Exercise input START

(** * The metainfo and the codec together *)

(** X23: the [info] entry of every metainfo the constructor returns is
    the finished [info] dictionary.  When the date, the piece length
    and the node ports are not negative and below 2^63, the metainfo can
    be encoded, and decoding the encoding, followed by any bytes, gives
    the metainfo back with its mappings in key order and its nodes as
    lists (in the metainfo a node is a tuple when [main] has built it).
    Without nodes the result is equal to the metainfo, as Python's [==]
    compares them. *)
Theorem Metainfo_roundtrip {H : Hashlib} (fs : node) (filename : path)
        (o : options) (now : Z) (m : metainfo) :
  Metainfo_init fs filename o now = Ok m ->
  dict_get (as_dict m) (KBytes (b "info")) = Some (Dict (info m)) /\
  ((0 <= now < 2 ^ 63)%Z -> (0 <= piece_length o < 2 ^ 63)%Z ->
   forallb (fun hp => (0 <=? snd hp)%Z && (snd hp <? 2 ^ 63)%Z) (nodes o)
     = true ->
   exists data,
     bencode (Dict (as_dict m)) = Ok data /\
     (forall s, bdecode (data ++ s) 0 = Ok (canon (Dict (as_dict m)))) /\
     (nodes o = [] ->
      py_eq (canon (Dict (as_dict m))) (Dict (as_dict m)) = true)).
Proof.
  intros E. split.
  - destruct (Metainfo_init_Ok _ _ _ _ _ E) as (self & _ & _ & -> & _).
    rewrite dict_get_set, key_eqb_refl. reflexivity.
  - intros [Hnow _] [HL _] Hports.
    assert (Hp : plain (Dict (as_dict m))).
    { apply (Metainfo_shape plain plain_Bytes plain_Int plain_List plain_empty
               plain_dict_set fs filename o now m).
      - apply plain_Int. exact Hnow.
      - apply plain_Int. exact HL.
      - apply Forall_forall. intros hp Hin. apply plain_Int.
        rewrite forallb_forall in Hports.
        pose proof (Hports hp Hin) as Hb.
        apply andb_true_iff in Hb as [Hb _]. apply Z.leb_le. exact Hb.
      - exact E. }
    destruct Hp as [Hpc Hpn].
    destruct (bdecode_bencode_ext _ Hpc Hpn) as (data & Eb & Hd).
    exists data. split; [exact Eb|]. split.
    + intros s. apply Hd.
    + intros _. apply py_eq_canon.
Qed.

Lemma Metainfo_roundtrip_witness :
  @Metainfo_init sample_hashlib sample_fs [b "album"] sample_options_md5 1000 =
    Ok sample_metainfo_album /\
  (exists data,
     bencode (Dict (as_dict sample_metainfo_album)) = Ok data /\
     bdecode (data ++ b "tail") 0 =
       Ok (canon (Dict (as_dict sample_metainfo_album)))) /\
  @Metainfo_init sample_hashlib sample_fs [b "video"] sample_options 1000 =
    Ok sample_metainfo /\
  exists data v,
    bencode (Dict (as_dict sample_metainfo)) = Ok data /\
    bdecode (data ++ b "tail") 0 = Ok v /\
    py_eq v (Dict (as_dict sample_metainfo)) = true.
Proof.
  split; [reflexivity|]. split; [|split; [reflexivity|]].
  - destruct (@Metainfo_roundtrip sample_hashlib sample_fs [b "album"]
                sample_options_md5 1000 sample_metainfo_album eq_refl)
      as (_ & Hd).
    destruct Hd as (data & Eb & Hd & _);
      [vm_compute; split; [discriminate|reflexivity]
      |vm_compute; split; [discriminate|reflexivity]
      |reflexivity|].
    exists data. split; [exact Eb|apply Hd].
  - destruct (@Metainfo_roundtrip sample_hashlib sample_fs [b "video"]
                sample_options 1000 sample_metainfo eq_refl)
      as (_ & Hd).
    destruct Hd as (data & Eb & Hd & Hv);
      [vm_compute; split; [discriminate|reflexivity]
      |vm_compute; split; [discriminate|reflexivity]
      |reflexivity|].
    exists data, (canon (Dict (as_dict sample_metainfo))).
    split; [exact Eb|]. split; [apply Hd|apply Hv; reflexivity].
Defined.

Exercise input END
Exercise input START

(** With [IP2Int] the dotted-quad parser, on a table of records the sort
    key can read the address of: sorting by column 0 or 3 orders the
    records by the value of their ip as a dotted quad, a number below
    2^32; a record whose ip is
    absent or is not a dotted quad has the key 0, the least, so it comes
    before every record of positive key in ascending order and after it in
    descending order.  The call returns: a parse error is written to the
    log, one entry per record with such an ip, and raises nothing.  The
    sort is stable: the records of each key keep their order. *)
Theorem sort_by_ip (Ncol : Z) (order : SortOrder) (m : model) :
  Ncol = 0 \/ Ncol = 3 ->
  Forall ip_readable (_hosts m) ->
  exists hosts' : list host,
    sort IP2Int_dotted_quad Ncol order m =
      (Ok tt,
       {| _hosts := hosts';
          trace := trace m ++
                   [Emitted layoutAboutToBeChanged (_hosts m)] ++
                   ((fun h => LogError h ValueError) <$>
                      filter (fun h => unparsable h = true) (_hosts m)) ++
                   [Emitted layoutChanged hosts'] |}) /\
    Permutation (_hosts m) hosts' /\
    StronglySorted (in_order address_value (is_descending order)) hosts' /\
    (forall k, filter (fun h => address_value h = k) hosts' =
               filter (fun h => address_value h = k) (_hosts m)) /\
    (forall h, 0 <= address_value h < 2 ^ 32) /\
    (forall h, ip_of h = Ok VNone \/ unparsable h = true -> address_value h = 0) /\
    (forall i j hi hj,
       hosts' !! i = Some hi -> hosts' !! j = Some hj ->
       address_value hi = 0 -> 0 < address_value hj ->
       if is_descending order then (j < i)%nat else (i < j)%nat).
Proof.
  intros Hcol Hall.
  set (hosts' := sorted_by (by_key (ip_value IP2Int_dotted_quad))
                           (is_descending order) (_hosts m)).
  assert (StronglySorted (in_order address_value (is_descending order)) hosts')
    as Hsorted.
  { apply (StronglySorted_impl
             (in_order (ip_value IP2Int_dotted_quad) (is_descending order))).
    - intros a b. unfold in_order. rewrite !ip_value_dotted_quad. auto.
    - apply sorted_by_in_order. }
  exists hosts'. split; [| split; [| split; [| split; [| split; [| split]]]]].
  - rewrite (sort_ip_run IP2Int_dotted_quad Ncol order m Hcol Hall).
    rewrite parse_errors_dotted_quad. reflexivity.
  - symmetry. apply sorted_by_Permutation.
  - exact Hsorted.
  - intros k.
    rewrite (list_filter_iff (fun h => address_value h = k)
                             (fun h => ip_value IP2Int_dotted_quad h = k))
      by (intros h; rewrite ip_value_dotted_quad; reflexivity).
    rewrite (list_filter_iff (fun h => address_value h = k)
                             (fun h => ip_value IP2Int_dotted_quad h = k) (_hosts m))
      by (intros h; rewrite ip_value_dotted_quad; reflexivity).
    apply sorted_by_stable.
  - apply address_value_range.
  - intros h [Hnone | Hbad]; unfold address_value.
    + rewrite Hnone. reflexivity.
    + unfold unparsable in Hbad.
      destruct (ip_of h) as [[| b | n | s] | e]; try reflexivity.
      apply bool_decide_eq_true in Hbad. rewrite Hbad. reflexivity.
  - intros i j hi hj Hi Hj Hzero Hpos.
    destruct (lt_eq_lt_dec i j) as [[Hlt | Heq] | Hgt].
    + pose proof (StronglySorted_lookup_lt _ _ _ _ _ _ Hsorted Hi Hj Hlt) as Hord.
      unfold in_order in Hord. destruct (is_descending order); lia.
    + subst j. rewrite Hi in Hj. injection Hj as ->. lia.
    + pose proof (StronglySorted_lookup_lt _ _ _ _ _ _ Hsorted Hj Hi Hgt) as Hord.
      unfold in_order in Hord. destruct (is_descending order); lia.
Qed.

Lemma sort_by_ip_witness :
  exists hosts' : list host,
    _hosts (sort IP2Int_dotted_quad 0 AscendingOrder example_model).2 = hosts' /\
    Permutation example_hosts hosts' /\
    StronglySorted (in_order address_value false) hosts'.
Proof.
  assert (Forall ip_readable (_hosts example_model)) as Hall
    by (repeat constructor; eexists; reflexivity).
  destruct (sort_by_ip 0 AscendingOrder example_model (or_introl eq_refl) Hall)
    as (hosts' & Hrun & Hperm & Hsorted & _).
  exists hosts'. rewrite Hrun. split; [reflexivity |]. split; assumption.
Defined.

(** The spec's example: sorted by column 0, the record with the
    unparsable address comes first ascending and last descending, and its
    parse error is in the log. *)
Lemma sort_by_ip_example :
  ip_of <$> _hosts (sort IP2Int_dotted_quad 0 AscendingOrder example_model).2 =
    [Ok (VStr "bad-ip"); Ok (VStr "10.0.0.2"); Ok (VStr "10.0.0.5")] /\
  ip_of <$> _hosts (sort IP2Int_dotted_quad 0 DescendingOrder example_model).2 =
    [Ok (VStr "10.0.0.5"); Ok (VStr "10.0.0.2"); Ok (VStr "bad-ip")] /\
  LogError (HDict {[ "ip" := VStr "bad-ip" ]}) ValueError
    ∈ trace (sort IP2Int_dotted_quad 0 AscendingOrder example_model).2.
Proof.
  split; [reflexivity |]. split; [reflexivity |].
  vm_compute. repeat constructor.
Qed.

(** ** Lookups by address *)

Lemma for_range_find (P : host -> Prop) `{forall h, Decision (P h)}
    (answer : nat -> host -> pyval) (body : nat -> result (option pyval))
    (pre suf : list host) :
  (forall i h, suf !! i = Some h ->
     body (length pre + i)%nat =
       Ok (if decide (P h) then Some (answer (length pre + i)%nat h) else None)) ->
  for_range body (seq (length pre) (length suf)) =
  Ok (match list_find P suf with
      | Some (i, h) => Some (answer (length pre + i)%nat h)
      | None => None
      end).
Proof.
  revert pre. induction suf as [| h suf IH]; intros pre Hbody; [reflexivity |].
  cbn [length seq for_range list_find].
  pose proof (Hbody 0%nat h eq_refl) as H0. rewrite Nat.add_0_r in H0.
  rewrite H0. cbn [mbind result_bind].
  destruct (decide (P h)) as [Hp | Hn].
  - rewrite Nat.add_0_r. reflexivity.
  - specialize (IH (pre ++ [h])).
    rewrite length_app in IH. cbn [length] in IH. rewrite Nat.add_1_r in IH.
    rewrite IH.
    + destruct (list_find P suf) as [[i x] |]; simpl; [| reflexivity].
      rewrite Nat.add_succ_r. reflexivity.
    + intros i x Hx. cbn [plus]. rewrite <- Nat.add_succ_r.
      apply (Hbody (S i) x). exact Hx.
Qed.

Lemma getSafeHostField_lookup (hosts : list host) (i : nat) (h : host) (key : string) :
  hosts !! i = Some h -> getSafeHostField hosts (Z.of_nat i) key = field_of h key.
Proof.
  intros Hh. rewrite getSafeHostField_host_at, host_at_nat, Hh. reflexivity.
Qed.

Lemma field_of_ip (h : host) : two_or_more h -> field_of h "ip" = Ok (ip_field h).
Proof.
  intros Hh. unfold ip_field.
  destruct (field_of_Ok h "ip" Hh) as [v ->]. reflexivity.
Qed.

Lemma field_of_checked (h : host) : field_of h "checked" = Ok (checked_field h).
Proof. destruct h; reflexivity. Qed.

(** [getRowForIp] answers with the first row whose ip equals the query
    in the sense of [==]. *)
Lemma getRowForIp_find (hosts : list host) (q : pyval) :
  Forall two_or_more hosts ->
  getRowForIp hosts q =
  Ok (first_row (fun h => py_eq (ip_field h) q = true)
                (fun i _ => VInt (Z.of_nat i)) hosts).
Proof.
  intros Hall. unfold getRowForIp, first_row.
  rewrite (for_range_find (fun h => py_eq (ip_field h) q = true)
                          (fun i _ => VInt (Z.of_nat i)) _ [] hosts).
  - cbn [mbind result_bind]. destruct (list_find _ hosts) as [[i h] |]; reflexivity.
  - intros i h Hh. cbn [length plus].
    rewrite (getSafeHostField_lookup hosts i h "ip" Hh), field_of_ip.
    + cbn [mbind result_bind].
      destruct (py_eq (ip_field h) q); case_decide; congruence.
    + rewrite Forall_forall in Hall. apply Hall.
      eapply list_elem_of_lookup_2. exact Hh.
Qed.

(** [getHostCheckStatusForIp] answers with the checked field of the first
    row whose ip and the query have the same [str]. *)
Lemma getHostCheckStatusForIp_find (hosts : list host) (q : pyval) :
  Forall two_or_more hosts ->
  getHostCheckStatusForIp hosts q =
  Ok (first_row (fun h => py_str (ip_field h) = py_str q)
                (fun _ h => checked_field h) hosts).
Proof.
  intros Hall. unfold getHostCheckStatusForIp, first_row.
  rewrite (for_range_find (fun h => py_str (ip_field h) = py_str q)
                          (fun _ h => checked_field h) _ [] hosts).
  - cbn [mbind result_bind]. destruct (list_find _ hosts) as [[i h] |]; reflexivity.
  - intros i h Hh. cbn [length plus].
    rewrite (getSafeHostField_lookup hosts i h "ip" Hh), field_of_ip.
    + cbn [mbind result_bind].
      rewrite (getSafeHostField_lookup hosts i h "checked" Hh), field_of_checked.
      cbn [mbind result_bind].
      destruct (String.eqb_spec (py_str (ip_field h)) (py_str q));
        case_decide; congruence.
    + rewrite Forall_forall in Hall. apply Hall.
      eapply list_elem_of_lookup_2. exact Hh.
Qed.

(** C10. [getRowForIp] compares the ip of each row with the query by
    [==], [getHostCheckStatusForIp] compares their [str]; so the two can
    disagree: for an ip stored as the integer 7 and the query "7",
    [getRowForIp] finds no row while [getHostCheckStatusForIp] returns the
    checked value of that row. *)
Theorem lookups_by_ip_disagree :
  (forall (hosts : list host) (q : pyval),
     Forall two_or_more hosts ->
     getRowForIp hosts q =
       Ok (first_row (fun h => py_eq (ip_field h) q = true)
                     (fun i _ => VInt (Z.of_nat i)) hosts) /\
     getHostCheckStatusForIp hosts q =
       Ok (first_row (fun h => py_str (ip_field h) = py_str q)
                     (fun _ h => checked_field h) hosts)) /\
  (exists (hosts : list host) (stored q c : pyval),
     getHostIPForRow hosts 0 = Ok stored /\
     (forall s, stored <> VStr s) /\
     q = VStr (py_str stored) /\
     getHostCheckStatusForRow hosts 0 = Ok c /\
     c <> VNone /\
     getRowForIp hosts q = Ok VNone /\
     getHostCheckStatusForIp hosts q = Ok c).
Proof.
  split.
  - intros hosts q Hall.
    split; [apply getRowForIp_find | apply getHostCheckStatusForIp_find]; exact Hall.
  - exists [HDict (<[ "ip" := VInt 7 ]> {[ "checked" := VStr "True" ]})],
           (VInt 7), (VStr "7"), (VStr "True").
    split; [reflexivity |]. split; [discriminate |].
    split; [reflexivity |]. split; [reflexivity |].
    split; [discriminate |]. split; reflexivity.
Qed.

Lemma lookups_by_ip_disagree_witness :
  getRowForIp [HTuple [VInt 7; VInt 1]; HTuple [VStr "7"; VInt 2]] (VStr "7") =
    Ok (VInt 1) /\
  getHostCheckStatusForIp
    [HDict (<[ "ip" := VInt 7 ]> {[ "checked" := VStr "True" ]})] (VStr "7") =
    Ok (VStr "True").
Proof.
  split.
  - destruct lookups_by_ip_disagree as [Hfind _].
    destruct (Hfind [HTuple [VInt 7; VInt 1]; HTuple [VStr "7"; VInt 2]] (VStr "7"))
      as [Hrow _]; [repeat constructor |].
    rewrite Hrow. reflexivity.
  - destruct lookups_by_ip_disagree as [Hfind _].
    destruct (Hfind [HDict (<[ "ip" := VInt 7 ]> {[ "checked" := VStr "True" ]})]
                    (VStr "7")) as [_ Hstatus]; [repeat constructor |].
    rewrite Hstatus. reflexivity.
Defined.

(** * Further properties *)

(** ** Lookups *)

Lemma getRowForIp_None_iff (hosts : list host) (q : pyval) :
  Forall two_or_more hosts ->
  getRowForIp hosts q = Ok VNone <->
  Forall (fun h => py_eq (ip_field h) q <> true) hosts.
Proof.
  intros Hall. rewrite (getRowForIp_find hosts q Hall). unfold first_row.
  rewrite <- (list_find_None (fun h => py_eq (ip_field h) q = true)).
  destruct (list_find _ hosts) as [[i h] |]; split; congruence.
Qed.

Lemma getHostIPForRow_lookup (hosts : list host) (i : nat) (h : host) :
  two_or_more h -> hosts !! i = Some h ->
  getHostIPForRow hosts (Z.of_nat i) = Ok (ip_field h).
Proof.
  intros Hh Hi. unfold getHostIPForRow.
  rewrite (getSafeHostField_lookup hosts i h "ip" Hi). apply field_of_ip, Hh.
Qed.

Exercise input END
Exercise input START

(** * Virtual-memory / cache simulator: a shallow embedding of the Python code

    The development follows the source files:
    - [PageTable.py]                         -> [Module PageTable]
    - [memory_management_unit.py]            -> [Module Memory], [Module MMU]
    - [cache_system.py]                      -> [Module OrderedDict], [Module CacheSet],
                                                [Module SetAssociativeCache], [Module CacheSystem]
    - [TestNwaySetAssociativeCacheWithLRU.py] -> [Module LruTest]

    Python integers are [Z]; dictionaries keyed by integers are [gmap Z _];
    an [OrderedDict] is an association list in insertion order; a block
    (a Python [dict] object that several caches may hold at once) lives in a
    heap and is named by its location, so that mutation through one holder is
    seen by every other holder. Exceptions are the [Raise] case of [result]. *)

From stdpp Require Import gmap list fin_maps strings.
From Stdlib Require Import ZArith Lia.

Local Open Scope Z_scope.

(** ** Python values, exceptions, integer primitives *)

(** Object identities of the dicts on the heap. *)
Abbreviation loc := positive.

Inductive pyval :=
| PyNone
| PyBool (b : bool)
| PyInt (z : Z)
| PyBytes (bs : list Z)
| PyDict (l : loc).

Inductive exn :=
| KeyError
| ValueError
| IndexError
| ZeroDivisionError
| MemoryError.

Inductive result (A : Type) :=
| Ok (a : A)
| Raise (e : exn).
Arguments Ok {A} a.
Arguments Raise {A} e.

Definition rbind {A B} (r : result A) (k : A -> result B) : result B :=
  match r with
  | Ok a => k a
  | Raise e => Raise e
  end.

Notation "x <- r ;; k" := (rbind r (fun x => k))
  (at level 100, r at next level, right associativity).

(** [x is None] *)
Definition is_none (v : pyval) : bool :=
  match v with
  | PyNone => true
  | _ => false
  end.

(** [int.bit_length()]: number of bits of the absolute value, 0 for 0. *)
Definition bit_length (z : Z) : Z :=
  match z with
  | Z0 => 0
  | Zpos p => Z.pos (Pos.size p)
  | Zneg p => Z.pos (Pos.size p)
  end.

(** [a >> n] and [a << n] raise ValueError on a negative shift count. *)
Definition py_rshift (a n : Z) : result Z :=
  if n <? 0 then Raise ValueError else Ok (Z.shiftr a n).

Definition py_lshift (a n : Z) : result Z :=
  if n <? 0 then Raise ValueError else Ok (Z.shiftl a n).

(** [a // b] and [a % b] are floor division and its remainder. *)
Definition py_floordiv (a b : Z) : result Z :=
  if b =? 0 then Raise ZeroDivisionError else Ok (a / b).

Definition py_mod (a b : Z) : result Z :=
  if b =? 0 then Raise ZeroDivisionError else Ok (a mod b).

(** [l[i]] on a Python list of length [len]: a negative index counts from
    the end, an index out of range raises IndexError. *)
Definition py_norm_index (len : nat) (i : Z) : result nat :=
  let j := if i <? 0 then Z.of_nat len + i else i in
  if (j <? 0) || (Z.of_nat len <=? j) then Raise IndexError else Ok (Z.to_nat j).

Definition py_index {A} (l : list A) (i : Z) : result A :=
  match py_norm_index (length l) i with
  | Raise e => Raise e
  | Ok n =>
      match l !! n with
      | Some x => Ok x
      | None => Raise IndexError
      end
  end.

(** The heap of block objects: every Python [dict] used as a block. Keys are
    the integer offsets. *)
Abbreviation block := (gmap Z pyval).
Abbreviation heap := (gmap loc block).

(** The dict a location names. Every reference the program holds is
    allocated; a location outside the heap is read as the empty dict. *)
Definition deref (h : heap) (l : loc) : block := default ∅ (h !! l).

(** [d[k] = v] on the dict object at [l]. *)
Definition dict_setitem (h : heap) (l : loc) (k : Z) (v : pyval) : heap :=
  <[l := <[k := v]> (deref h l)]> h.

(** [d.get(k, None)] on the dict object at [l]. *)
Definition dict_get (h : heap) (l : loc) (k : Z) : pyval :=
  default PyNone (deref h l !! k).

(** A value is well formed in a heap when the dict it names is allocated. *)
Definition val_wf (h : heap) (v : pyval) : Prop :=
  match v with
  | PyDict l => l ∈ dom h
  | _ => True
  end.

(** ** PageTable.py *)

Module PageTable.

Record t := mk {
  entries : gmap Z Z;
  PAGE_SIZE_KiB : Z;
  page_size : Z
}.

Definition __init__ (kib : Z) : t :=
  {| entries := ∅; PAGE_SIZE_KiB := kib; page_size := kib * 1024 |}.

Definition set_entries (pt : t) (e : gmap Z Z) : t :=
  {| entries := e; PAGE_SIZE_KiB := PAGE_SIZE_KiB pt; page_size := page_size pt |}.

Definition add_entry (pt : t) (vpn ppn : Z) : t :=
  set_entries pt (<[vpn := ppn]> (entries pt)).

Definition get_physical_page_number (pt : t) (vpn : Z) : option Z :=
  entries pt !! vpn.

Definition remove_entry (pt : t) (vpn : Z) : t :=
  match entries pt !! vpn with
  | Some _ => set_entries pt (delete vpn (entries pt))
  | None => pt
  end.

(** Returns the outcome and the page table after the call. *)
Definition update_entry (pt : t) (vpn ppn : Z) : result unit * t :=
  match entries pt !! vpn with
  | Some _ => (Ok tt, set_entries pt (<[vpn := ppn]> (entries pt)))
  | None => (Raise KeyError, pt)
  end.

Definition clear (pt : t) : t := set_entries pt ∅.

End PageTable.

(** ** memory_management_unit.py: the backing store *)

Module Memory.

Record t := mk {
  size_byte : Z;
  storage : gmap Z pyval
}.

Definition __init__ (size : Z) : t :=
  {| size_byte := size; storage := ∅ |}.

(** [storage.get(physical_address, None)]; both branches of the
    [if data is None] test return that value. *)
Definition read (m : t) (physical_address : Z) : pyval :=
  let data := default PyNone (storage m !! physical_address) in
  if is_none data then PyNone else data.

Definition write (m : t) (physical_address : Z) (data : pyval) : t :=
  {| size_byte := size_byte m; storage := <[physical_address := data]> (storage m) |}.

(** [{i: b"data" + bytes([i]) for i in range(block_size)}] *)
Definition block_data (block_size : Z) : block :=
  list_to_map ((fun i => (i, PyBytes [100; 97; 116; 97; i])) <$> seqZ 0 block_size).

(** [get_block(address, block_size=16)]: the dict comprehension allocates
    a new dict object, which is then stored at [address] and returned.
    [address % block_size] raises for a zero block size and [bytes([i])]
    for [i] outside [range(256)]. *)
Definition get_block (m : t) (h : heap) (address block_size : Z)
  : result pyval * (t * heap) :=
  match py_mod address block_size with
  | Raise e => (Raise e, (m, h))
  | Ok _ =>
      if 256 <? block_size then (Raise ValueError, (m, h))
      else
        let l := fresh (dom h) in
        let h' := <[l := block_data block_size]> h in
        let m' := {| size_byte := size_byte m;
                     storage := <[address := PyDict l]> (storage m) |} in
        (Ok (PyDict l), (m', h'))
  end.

Exercise input END

(Try it):
Every line above in which the word "ZeroDivisionError" occurs needs to be copied.

(Solution to this task):
| ZeroDivisionError
  if b =? 0 then Raise ZeroDivisionError else Ok (a / b).
  if b =? 0 then Raise ZeroDivisionError else Ok (a mod b).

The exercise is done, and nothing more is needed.